「表向きは税金の還付だが、実際はリベート」
我々は自由経済圏におり、商品の価格は常に値下げ競争にさらされる。しかも大企業とその取引企業であれば、価格決定では大企業が圧倒的に優位だ。値下げ後の価格に消費税を上乗せして大企業が払ったとして、取引企業にしてみればそれは税金でなく、引き下げられた価格の穴埋めにしかならない。であれば、表向きは税金の還付だが実際はリベートに相当するというのが米国の指摘だ。
さらに、米国製品が日本に輸入された際、消費税率が引き上げられると、米国製品は消費税分だけ値上がりする。こうした関税引き上げ同様の不利益を受けるため、米国にとって貿易相手国の採用する消費税・付加価値税は非関税障壁と映る。
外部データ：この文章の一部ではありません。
(* ===== verification/GoStrings.v ===== *)
(** * Go strings

    Go strings are byte sequences: [string], a list of 8-bit [ascii].  The
    file models the parts of [strings], [unicode/utf8] and [strconv] the
    program calls.  Unicode tables (case mapping and case folding above
    U+007F) are data this development does not reproduce: they are the
    operations of the class [UnicodeTable]; everything below U+0080, and the
    set of Unicode spaces, is concrete. *)
From Stdlib Require Import Ascii String.
From S2P Require Import Prelude.
From stdpp Require Import pretty.
Local Open Scope Z_scope.

(** ** Bytes *)
Definition code (c : ascii) : Z := Z.of_N (N_of_ascii c).
Definition byte_of (z : Z) : ascii := ascii_of_N (Z.to_N z).

Definition is_upper (c : ascii) : bool := (65 <=? code c) && (code c <=? 90).
Definition is_lower (c : ascii) : bool := (97 <=? code c) && (code c <=? 122).
Definition is_digit (c : ascii) : bool := (48 <=? code c) && (code c <=? 57).
Definition lower_byte (c : ascii) : ascii := if is_upper c then byte_of (code c + 32) else c.

(** [len(s)] counts bytes. *)
Definition len (s : string) : Z := Z.of_nat (String.length s).

Fixpoint bytes (s : string) : list ascii :=
  match s with
  | EmptyString => []
  | String c s' => c :: bytes s'
  end.

Fixpoint of_bytes (l : list ascii) : string :=
  match l with
  | [] => EmptyString
  | c :: l' => String c (of_bytes l')
  end.

Definition string_map (f : ascii -> ascii) (s : string) : string := of_bytes (f <$> bytes s).
Definition string_forall (P : ascii -> bool) (s : string) : bool := forallb P (bytes s).
(* ===== verification/Http.v ===== *)
(** * The HTTP layer

    Requests as [net/http] presents them, responses as the handlers write
    them, the error envelope ([internal/httpapi/errors.go]), the CSRF rule
    ([internal/httpapi/middleware/csrf.go]) and the decoding of JSON bodies
    ([internal/httpapi/v1/json.go]). *)
From Stdlib Require Import Ascii String.
From S2P Require Import GoLib.
Local Open Scope string_scope.
Local Open Scope Z_scope.

(** ** [internal/httpapi/errors.go] *)
Inductive ErrorCode :=
| CodeInvalidRequest | CodeContentTooLarge | CodeUnsupportedScheme | CodeSelfReferentialDestination
| CodeAliasInvalid | CodeAliasReserved | CodeAliasTaken | CodeContrastTooLow | CodeLogoTooLarge
| CodeDimensionsExceeded | CodeRenderTimeout | CodeNotFound | CodeCodeDisabled | CodeUnauthorized
| CodeForbidden | CodeTokenRevoked | CodeConflict | CodeDirectCodeImmutable | CodeNotTracked
| CodeBatchTooLarge | CodeClientRefConflict | CodeRateLimited | CodeScanURLNotConfigured | CodeInternal
| CodeNotImplemented.

Definition Status (c : ErrorCode) : Z :=
  match c with
  | CodeContentTooLarge | CodeBatchTooLarge => 413
  | CodeAliasReserved | CodeAliasTaken | CodeConflict | CodeDirectCodeImmutable | CodeClientRefConflict => 409
  | CodeNotFound => 404
  | CodeCodeDisabled => 410
  | CodeUnauthorized | CodeTokenRevoked => 401
  | CodeForbidden => 403
  | CodeRateLimited => 429
  | CodeScanURLNotConfigured => 503
  | CodeInternal => 500
  | CodeNotImplemented => 501
  | _ => 400
  end.

(** The identifiers on the wire. *)
Definition code_string (c : ErrorCode) : string :=
  match c with
  | CodeInvalidRequest => "invalid_request" | CodeContentTooLarge => "content_too_large"
  | CodeUnsupportedScheme => "unsupported_scheme"
  | CodeSelfReferentialDestination => "self_referential_destination"
  | CodeAliasInvalid => "alias_invalid" | CodeAliasReserved => "alias_reserved" | CodeAliasTaken => "alias_taken"
  | CodeContrastTooLow => "contrast_too_low" | CodeLogoTooLarge => "logo_too_large"
  | CodeDimensionsExceeded => "dimensions_exceeded" | CodeRenderTimeout => "render_timeout"
  | CodeNotFound => "not_found" | CodeCodeDisabled => "code_disabled" | CodeUnauthorized => "unauthorized"
  | CodeForbidden => "forbidden" | CodeTokenRevoked => "token_revoked" | CodeConflict => "conflict"
  | CodeDirectCodeImmutable => "direct_code_immutable" | CodeNotTracked => "not_tracked"
  | CodeBatchTooLarge => "batch_too_large" | CodeClientRefConflict => "client_ref_conflict"
  | CodeRateLimited => "rate_limited" | CodeScanURLNotConfigured => "scan_url_not_configured"
  | CodeInternal => "internal" | CodeNotImplemented => "not_implemented"
  end.

Record ErrorDetail := { ed_Code : ErrorCode; ed_Message : string; ed_Details : list (string * detail) }.

(** ** Values [encoding/json] writes

    An instant stands for its RFC 3339 text; members are in the order of the
    struct's fields, those with [omitempty] left out when empty. *)
Inductive json :=
| JNull
| JBool (b : bool)
| JInt (z : Z)
| JFloat (f : float64)
| JString (s : string)
| JTime (t : Z)
| JArray (l : list json)
| JObject (l : list (string * json)).

(** A pointer: [null] when it is nil. *)
Definition JPtr {A} (f : A -> json) (o : option A) : json := match o with Some a => f a | None => JNull end.
Definition omitempty (name s : string) : list (string * json) :=
  if String.eqb s "" then [] else [(name, JString s)].

Inductive Body :=
| NoBody
| Raw (data : list ascii)
| ErrorJSON (code : ErrorCode) (message : string) (details : list (string * detail))
| ValueJSON (v : json).

Record Response := { rs_Status : Z; rs_Header : gmap string string; rs_Body : Body }.

Definition WriteError (code : ErrorCode) (msg : string) (details : list (string * detail))
    (h : gmap string string) : Response := {|
  rs_Status := Status code;
  rs_Header := <["Cache-Control" := "no-store"]> (<["Content-Type" := "application/json; charset=utf-8"]> h);
  rs_Body := ErrorJSON code msg details |}.
(** [WriteJSON]. *)
Definition WriteJSON (status : Z) (v : json) (h : gmap string string) : Response := {|
  rs_Status := status;
  rs_Header := <["Content-Type" := "application/json; charset=utf-8"]> h;
  rs_Body := ValueJSON v |}.

(** [w.WriteHeader(status)] and no body. *)
Definition WriteStatus (status : Z) (h : gmap string string) : Response :=
  {| rs_Status := status; rs_Header := h; rs_Body := NoBody |}.

(** A handler that returns without having written answers 200 and no body. *)
Definition Silent (h : gmap string string) : Response := WriteStatus 200 h.

Definition Internal (h : gmap string string) : Response :=
  WriteError CodeInternal "An unexpected error occurred." [] h.

(** [NotImplemented]. *)
Definition NotImplemented (pattern : string) : Response :=
  WriteError CodeNotImplemented "This endpoint is not implemented yet." [("route", DStr pattern)] ∅.

(** ** [internal/httpapi/middleware/csrf.go]: the refusal, if any *)
Definition CSRFHeader : string := "X-Qurator-Requested-With".
Definition CSRF (http_method auth_method csrf_header : string) : option Response :=
  if bool_decide (http_method ∈ ["GET"; "HEAD"; "OPTIONS"]) then None
  else if String.eqb auth_method "cookie" && String.eqb csrf_header "" then
    Some (WriteError CodeForbidden
            ("Cookie-authenticated requests must include the " +:+ CSRFHeader +:+ " header.") [] ∅)
  else None.

(** ** Requests *)
Notation Values := (gmap string (list string)) (only parsing).

(** [r.Pattern], [r.PathValue], [r.URL.Query()], [r.Header.Get] and the body. *)
Record HttpRequest := {
  hr_Method : string;
  hr_Pattern : string;
  hr_PathValue : string -> string;
  hr_Query : Values;
  hr_Header : string -> string;
  hr_Body : list ascii;
}.

Definition Values_Has (q : Values) (k : string) : bool := bool_decide (is_Some (q !! k)).
Definition Values_Get (q : Values) (k : string) : string := default "" (q !! k ≫= head).

(** ** Decoding a body *)
Inductive json_error :=
| SyntaxError (offset : Z)
| UnmarshalTypeError (field : string)
| UnknownField (text : string)
| UnexpectedEnd
| OtherJSONError.

(** [json.Decoder] with [DisallowUnknownFields]: the value [Decode] reads from
    a stream and whether [More] says another one follows. *)
Class JsonDecode (R : Type) := { json_Decode : list ascii -> res json_error (R * bool) }.

(** [io.LimitReader]. *)
Fixpoint LimitReader (limit : Z) (l : list ascii) : list ascii :=
  match l with
  | [] => []
  | c :: l' => if limit <=? 0 then [] else c :: LimitReader (limit - 1) l'
  end.

(** ** [internal/httpapi/v1/json.go] *)
Definition maxJSONBody : Z := Z.shiftl 64 10.

Definition decodeJSONLimit {R} `{JsonDecode R} (body : list ascii) (limit : Z) : res Response R :=
  match json_Decode (LimitReader limit body) with
  | Err _ => Err (WriteError CodeInvalidRequest "The request body is not valid JSON for this endpoint."
                    [("field", DStr "body")] ∅)
  | Ok (_, true) => Err (WriteError CodeInvalidRequest "The request body must contain a single JSON object."
                           [("field", DStr "body")] ∅)
  | Ok (v, false) => Ok v
  end.
Definition decodeJSON {R} `{JsonDecode R} (body : list ascii) : res Response R := decodeJSONLimit body maxJSONBody.

(** ** The verb [%.nf] of [fmt]: the nearest decimal, ties to even. *)
Definition div_even (a b : Z) : Z :=
  let q := a / b in let r := a mod b in
  if 2 * r <? b then q else if b <? 2 * r then q + 1 else if Z.even q then q else q + 1.

Fixpoint zeros (n : nat) : string := match n with O => "" | S k => String "0" (zeros k) end.
Definition pad_left (n : nat) (s : string) : string := zeros (n - String.length s) +:+ s.

Definition FormatFixed (prec : nat) (f : float64) : string :=
  let p := 10 ^ Z.of_nat prec in
  let text v := Itoa (v / p) +:+ (if Nat.eqb prec 0 then "" else "." +:+ pad_left prec (Itoa (v mod p))) in
  match f with
  | S754_nan => "NaN"
  | S754_infinity s => if s then "-Inf" else "+Inf"
  | S754_zero s => (if s then "-" else "") +:+ text 0
  | S754_finite s m e =>
      let n := Zpos m * p in
      (if s then "-" else "") +:+ text (if 0 <=? e then n * 2 ^ e else div_even n (2 ^ (- e)))
  end.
そこで、リベート付きの間接税を引き上げ、法人税を引き下げるような自国企業の優遇策のセットを実施するなら、米国は報復も辞さない、とした公文書も残っている。
消費税を導入した89年は日米通商交渉の歴史の中で劇的な転換を迎えた「日米構造協議」が開始された。
これを境に、それまでの個別の物品交渉から一転、日本の構造そのものが米国の不利益という強烈な対日圧力に変わった。村山富市政権下で3%から5%への消費税増税を決定した税制改革関連法案が可決された94年11月より、米国からの「年次改革要望書」で内政干渉と見紛う数々の要望を突き付けられた。
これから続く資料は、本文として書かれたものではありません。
(* ===== verification/GoUrl.v ===== *)
(** * [net/url] and [path]

    The reading of URLs the program relies on, transcribed from the standard
    library of the toolchain [go.mod] names (1.26): [url.Parse], [Hostname],
    [Port], [String] on an origin, and [path.Clean].  The check that a
    bracketed host is an IPv6 address, and [net.ParseIP], are the operations
    of the class [IPParser].  Parse errors carry no information the program
    reads, so they are [None]. *)
From Stdlib Require Import Ascii String.
From S2P Require Import Prelude GoStrings.
Local Open Scope string_scope.
Local Open Scope Z_scope.

Class IPParser := {
  netip_is_IPv6 : string -> bool;   (* netip.ParseAddr succeeds with an IPv6 address *)
  net_ParseIP : string -> bool;     (* net.ParseIP is not nil *)
}.

(** ** Bytes and strings *)
Definition ascii_in (c : ascii) (s : string) : bool := bool_decide (c ∈ bytes s).
Definition is_alnum (c : ascii) : bool := is_upper c || is_lower c || is_digit c.

Definition ishex (c : ascii) : bool :=
  is_digit c || ((97 <=? code c) && (code c <=? 102)) || ((65 <=? code c) && (code c <=? 70)).
Definition unhex (c : ascii) : Z :=
  if is_digit c then code c - 48 else if 97 <=? code c then code c - 97 + 10 else code c - 65 + 10.
Definition upperhex (z : Z) : ascii := byte_of (if z <? 10 then 48 + z else 55 + z).

(** The parts before and after the last [c]. *)
Fixpoint CutLastByte (s : string) (c : ascii) : option (string * string) :=
  match s with
  | EmptyString => None
  | String d s' =>
      match CutLastByte s' c with
      | Some (a, b) => Some (String d a, b)
      | None => if Ascii.eqb d c then Some (EmptyString, s') else None
      end
  end.

(** The parts before and from the first occurrence of [p]. *)
Fixpoint CutAt (s p : string) : option (string * string) :=
  if HasPrefix s p then Some (EmptyString, s)
  else match s with
  | EmptyString => None
  | String d s' => match CutAt s' p with Some (a, b) => Some (String d a, b) | None => None end
  end.

(** [strings.Join(parts, "/")]. *)
Fixpoint JoinSlash (parts : list string) : string :=
  match parts with
  | [] => ""
  | [p] => p
  | p :: ps => p +:+ "/" +:+ JoinSlash ps
  end.

(** ** [path.Clean]

    The stack of the segments kept so far, last first. *)
Definition clean_step (rooted : bool) (stack : list string) (seg : string) : list string :=
  if String.eqb seg "" || String.eqb seg "." then stack
  else if String.eqb seg ".." then
    match stack with
    | [] => if rooted then [] else [".."]
    | top :: rest => if String.eqb top ".." then ".." :: stack else rest
    end
  else seg :: stack.

Definition path_Clean (p : string) : string :=
  let rooted := HasPrefix p "/" in
  let kept := rev (foldl (clean_step rooted) [] (SplitByte p "/")) in
  if rooted then "/" +:+ JoinSlash kept
  else match kept with [] => "." | _ => JoinSlash kept end.

(** ** Percent-encoding *)
Inductive encoding := encodePath | encodeHost | encodeZone | encodeOther.

Definition shouldEscape (c : ascii) (mode : encoding) : bool :=
  if is_alnum c then false
  else
    let host := match mode with encodeHost | encodeZone => true | _ => false end in
    if host && (ascii_in c "!$&'()*+,;=:[]<>" || (code c =? 34)) then false
    else if ascii_in c "-_.~" then false
    else if ascii_in c "$&+,/:;=?@" then
      match mode with encodePath => Ascii.eqb c "?" | _ => true end
    else true.

(** The [%XX] a host may hold: only non-ASCII bytes, and [%25] before a zone. *)
Definition escape_allowed (mode : encoding) (a b : ascii) : bool :=
  let is25 := Ascii.eqb a "2" && Ascii.eqb b "5" in
  match mode with
  | encodeHost => negb (unhex a <? 8) || is25
  | encodeZone =>
      let v := unhex a * 16 + unhex b in
      is25 || (v =? 32) || negb (shouldEscape (byte_of v) encodeHost)
  | _ => true
  end.

Fixpoint unescape (mode : encoding) (s : string) : option string :=
  match s with
  | EmptyString => Some EmptyString
  | String c s1 =>
      if Ascii.eqb c "%" then
        match s1 with
        | String a (String b s2) =>
            if ishex a && ishex b && escape_allowed mode a b
            then String (byte_of (unhex a * 16 + unhex b)) <$> unescape mode s2
            else None
        | _ => None
        end
      else
        let host := match mode with encodeHost | encodeZone => true | _ => false end in
        if host && (code c <? 128) && shouldEscape c mode then None
        else String c <$> unescape mode s1
  end.

Fixpoint escape (mode : encoding) (s : string) : string :=
  match s with
  | EmptyString => EmptyString
  | String c s' =>
      if shouldEscape c mode
      then String "%" (String (upperhex (code c / 16)) (String (upperhex (code c mod 16)) (escape mode s')))
      else String c (escape mode s')
  end.

(** ** [url.URL] *)
Record URL := {
  Scheme : string;
  Opaque : string;
  url_User : option string;    (* the userinfo, when there is one *)
  Host : string;
  Path : string;
  RawPath : string;
  RawQuery : string;
  ForceQuery : bool;
  Fragment : string;
}.

Section parse.
Context `{U : UnicodeTable} `{IP : IPParser}.

Definition stringContainsCTLByte (s : string) : bool :=
  negb (string_forall (fun c => (32 <=? code c) && negb (code c =? 127)) s).

(** [getScheme]: the scheme and the rest. *)
Fixpoint scheme_scan (first : bool) (s : string) (acc : string) (whole : string)
    : option (string * string) :=
  match s with
  | EmptyString => Some ("", whole)
  | String c s' =>
      if is_upper c || is_lower c then scheme_scan false s' (acc +:+ String c "") whole
      else if is_digit c || ascii_in c "+-." then
        if first then Some ("", whole) else scheme_scan false s' (acc +:+ String c "") whole
      else if Ascii.eqb c ":" then
        if first then None else Some (acc, s')
      else Some ("", whole)
  end.
Definition getScheme (raw : string) : option (string * string) := scheme_scan true raw "" raw.

Definition validOptionalPort (port : string) : bool :=
  match port with
  | EmptyString => true
  | String c ds => Ascii.eqb c ":" && string_forall is_digit ds
  end.

Definition validUserinfo (s : string) : bool :=
  string_forall (fun c => is_alnum c || ascii_in c "-._:~!$&'()*+,;=%@") s.

Definition parseHost (host : string) : option string :=
  match CutLastByte host "[" with
  | Some (pre, _) =>
      if negb (String.eqb pre "") then None
      else match CutLastByte host "]" with
      | None => None
      | Some (open_name, colonPort) =>
          if negb (validOptionalPort colonPort) then None
          else match unescape encodeHost colonPort with
          | None => None
          | Some port =>
              let hostname := drop_bytes 1 open_name in
              let unescaped :=
                match CutAt hostname "%25" with
                | Some (h, z) =>
                    match unescape encodeHost h, unescape encodeZone z with
                    | Some h', Some z' => Some (h' +:+ z')
                    | _, _ => None
                    end
                | None => unescape encodeHost hostname
                end in
              match unescaped with
              | Some name => if netip_is_IPv6 name then Some ("[" +:+ name +:+ "]" +:+ port) else None
              | None => None
              end
          end
      end
  | None =>
      let '(_, rest, colon) := CutByte host ":" in
      if colon && negb (validOptionalPort (":" +:+ rest)) then None
      else unescape encodeHost host
  end.

Definition parseAuthority (authority : string) : option (option string * string) :=
  match CutLastByte authority "@" with
  | None => match parseHost authority with Some h => Some (None, h) | None => None end
  | Some (userinfo, rest) =>
      match parseHost rest with
      | None => None
      | Some h =>
          if negb (validUserinfo userinfo) then None
          else
            let '(user, pass, _) := CutByte userinfo ":" in
            match unescape encodeOther user, unescape encodeOther pass with
            | Some _, Some _ => Some (Some userinfo, h)
            | _, _ => None
            end
      end
  end.

Definition with_path (u : URL) (p : string) : option URL :=
  match unescape encodePath p with
  | None => None
  | Some path =>
      Some {| Scheme := Scheme u; Opaque := Opaque u; url_User := url_User u; Host := Host u;
              Path := path; RawPath := if String.eqb p (escape encodePath path) then "" else p;
              RawQuery := RawQuery u; ForceQuery := ForceQuery u; Fragment := Fragment u |}
  end.

Definition parse (raw : string) : option URL :=
  let url scheme opaque user host path query force :=
    {| Scheme := scheme; Opaque := opaque; url_User := user; Host := host; Path := path;
       RawPath := ""; RawQuery := query; ForceQuery := force; Fragment := "" |} in
  if stringContainsCTLByte raw then None
  else if String.eqb raw "*" then Some (url "" "" None "" "*" "" false)
  else match getScheme raw with
  | None => None
  | Some (scheme, rest) =>
      let scheme := ToLower scheme in
      let '(before, after, has) := CutByte rest "?" in
      let force := has && String.eqb after "" in
      if negb (HasPrefix before "/") && negb (String.eqb scheme "")
      then Some (url scheme before None "" "" after force)
      else if negb (HasPrefix before "/") && ascii_in ":" (CutByte before "/").1.1 then None
      else if (negb (String.eqb scheme "") || negb (HasPrefix before "///")) && HasPrefix before "//" then
        let authority := drop_bytes 2 before in
        let '(auth, path) := default (authority, "") (CutAt authority "/") in
        match parseAuthority auth with
        | None => None
        | Some (user, host) => with_path (url scheme "" user host "" after force) path
        end
      else with_path (url scheme "" None "" "" after force) before
  end.

Definition Parse (raw : string) : option URL :=
  let '(u, frag, _) := CutByte raw "#" in
  match parse u with
  | None => None
  | Some url =>
      if String.eqb frag "" then Some url
      else match unescape encodeOther frag with
      | None => None
      | Some f =>
          Some {| Scheme := Scheme url; Opaque := Opaque url; url_User := url_User url;
                  Host := Host url; Path := Path url; RawPath := RawPath url;
                  RawQuery := RawQuery url; ForceQuery := ForceQuery url; Fragment := f |}
      end
  end.

Definition splitHostPort (hostPort : string) : string * string :=
  let '(host, port) :=
    match CutLastByte hostPort ":" with
    | Some (h, p) => if validOptionalPort (":" +:+ p) then (h, p) else (hostPort, "")
    | None => (hostPort, "")
    end in
  (if HasPrefix host "[" && HasSuffix host "]"
   then take_bytes (String.length host - 2) (drop_bytes 1 host) else host, port).

Definition Hostname (u : URL) : string := (splitHostPort (Host u)).1.
Definition Port (u : URL) : string := (splitHostPort (Host u)).2.
End parse.

(** [strconv.Atoi] on a string of digits (the only kind [Port] returns); its
    range errors are values above every bound the program compares with. *)
Definition Atoi_digits (s : string) : Z :=
  foldl (fun acc c => acc * 10 + (code c - 48)) 0 (bytes s).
社会保障と税の一体改革の特別法案を可決した野田佳彦政権しかり、消費税の導入、増税法案を可決、実際に増税した政権は短命だった半面、消費税には着手しないと就任早々宣言した小泉純一郎首相、米国の小売売上税を意識してか、売上税と称して大型間接税導入を試みた中曽根康弘首相は米国と蜜月の長期政権を保った。さらに消費税増税の話題が出たり実際に増税する時期に日本製品のリコール問題が米国で多発するのを偶然と言い切れるのか。
15年の米国経済は国民消費が牽引する堅調なステージとなっている。経済が好調なときは不満が外向きに発散されることは少なく、外圧の手も緩い。しかし、経済サイクルが一巡して景気後退局面入りした際には、例えばオバマ政権の1期目で見た輸出倍増計画のように、外向きに食指が動きやすい。それが消費税増税と重なった場合には、規制緩和なども含め相当な外圧となって日本に降りかかってくるのではなかろうか。
日本企業の7割を占める赤字企業でも納税義務がある過酷さゆえに滞納額が膨大なうえ、同盟国である米国との関係を悪化させる不公平税制であるなら、そして輸出優遇策を重視しても国内経済に還元される度合いが低いとなれば、消費税増税だけに邁進する経済的メリットはどこにあるのか。効果もないまま格差を広げて中間層の没落と同時に内需を疲弊させるだけの、日本の経済構造から鑑みてもそぐわぬ税制は廃止し、別の税制を模索するのが賢明ではなかろうか。それこそが失われた20年を取り戻す処方箋となろう。